I recall that AI trained on AI output over many cycles eventually becomes something akin to noise texture as the output degrades rapidly.
Won’t most AI produced content put out into the public be human curated, thus heavily mitigating this degradation effect? If we’re going to see a full length AI generated movie it seems like humans will be heavily involved, hand holding the output and throwing out the AI’s nonsense.
Some will be heavily curated, by those who care about quality. This is a lot slower to produce, requires some expertise to do right, so there will be far less of it
The vast majority of content will be (is) the fastest and easiest to create - AI slop
I think there's probably a distinction to be made between deliberate, careful use of synthetic data, as opposed to blindly scraping 1PB of LLM generated SEO spam and force-feeding it into a new model. Maybe the former is useful, but the latter... probably not.

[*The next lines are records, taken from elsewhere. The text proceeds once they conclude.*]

Lemma blk_ok n l : (16 <= n < 80)%nat -> tracks n l ->
  exists l', blk l n = (l', W n) /\ tracks (S n) l'.
Proof.
  intros Hn (Hl & Hold & Hraw). unfold blk. rewrite !land15. cbv zeta.
  replace (n + 13)%nat with (n - 3 + 16)%nat by lia. replace (n + 8)%nat with (n - 8 + 16)%nat by lia.
  replace (n + 2)%nat with (n - 14 + 16)%nat by lia. rewrite !mod16_shift.
  assert (nth (n mod 16) l 0 = W (n - 16)) as ->.
  { replace n with (n - 16 + 16)%nat at 1 by lia. rewrite mod16_shift. apply Hold; lia. }
  rewrite !Hold by lia.
  assert (W n = rol (Z.lxor (Z.lxor (Z.lxor (W (n - 3)) (W (n - 8))) (W (n - 14))) (W (n - 16))) 1) as <-.
  { unfold W, schedule. set (ws := map _ (seq 0 16)).
    assert (length ws = 16%nat) as Hws by (unfold ws; now rewrite length_map, length_seq).
    apply (extend_new 64 ws n); lia. }
  eexists. split; [done|]. split_and!.
  - now rewrite length_insert.
  - intros k Hk Hk'. pose proof (Nat.mod_upper_bound n 16). rewrite nth_insert by (rewrite Hl; lia).
    destruct (Nat.eqb_spec (k mod 16) (n mod 16)) as [E|].
    + apply mod16_inj in E as ->; [done|lia].
    + apply Hold; [|lia]. destruct (decide (k = n)) as [->|]; [done|lia].
  - intros k Hk. lia.
Qed.

Lemma round_fips (f K b v w x y z : Z) :
  (u32 (z + (f + b + K + rol v 5)), v, rol w 30, x, y) = (u32 (rol v 5 + f + z + K + b), v, rol w 30, x, y).
Proof. replace (z + (f + b + K + rol v 5)) with (rol v 5 + f + z + K + b) by lia. reflexivity. Qed.

Lemma transform_rounds st n : (n <= 80)%nat ->
  exists l, fold_left transform_step (seq 0 n) (st, l0) =
      (fold_left (fips_step (schedule block)) (seq 0 n) st, l) /\ tracks n l.
Proof.
  induction n as [|n IH]; intros Hn.
  - exists l0. split; [done|]. split_and!; [unfold l0, load_block; now rewrite length_map|lia|done].
  - destruct (IH ltac:(lia)) as (l & E & T). rewrite seq_S, !fold_left_app, E. cbn [fold_left Nat.add].
    set (r := fold_left (fips_step _) _ st). clearbody r. clear E IH.
    destruct r as [[[[v w] x] y] z]. unfold transform_step, fips_step, round.
    destruct (Nat.ltb_spec n 16).
    + destruct (blk0_ok n l ltac:(lia) T) as (l' & -> & T'). exists l'. split; [|done].
      destruct (Nat.ltb_spec n 20); [|lia]. rewrite R01_Ch. apply (f_equal (fun r => (r, l'))), round_fips.
    + destruct (blk_ok n l ltac:(lia) T) as (l' & -> & T'). exists l'. fold (W n).
      destruct (Nat.ltb_spec n 20); [|destruct (Nat.ltb_spec n 40); [|destruct (Nat.ltb_spec n 60)]];
        (split; [|done]); rewrite ?R01_Ch, ?R3_Maj; apply (f_equal (fun r => (r, l'))), round_fips.
Qed.

Lemma transform_compress st : SHA1Transform st block = compress st block.
Proof.
  unfold SHA1Transform, compress. fold l0.
  destruct (transform_rounds st 80 ltac:(lia)) as (l & -> & _). done.
Qed.
End Transform.

#[local] Opaque SHA1Transform compress.

(** ** Hashing blocks *)

Lemma hash_blocks_snoc k : forall H m,
  hash_blocks (S k) H m = compress (hash_blocks k H m) (take 64 (drop (64 * k) m)).
Proof.
  induction k as [|k IH]; intros H m; [now rewrite drop_0|].
  change (hash_blocks (S (S k)) H m) with (hash_blocks (S k) (compress H (take 64 m)) (drop 64 m)).
  rewrite IH, drop_drop. cbn [hash_blocks]. do 3 f_equal. lia.
Qed.

(** Only the first blocks matter. *)
Lemma hash_blocks_app k : forall H m m', (64 * k <= length m)%nat ->
  hash_blocks k H (m ++ m') = hash_blocks k H m.
Proof.
  induction k as [|k IH]; intros H m m' Hl; [done|]. cbn [hash_blocks].
  rewrite take_app_le, drop_app_le by lia. apply IH. rewrite length_drop. lia.
Qed.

Interesting. The tonal change has definitely been noticeable. It also seems a bit more succinct and precise with its word choice, less flowery. That does seem to be in line with Gemini's behavior.
> Sam Paech, a Melbourne-based developer who creates “emotional intelligence” evaluations for AI, published what he claims is evidence that DeepSeek’s latest model was trained on outputs from Gemini. DeepSeek’s model, called R1-0528, prefers words and expressions similar to those that Google’s Gemini 2.5 Pro favors, said Paech in an X post.
And if you search for personal information of Android users, including location, sex, political orientation and location data, it is all there. /s
I have the absolute tiniest of violins for this given OpenAI's behaviour vs everyone else's terms of service.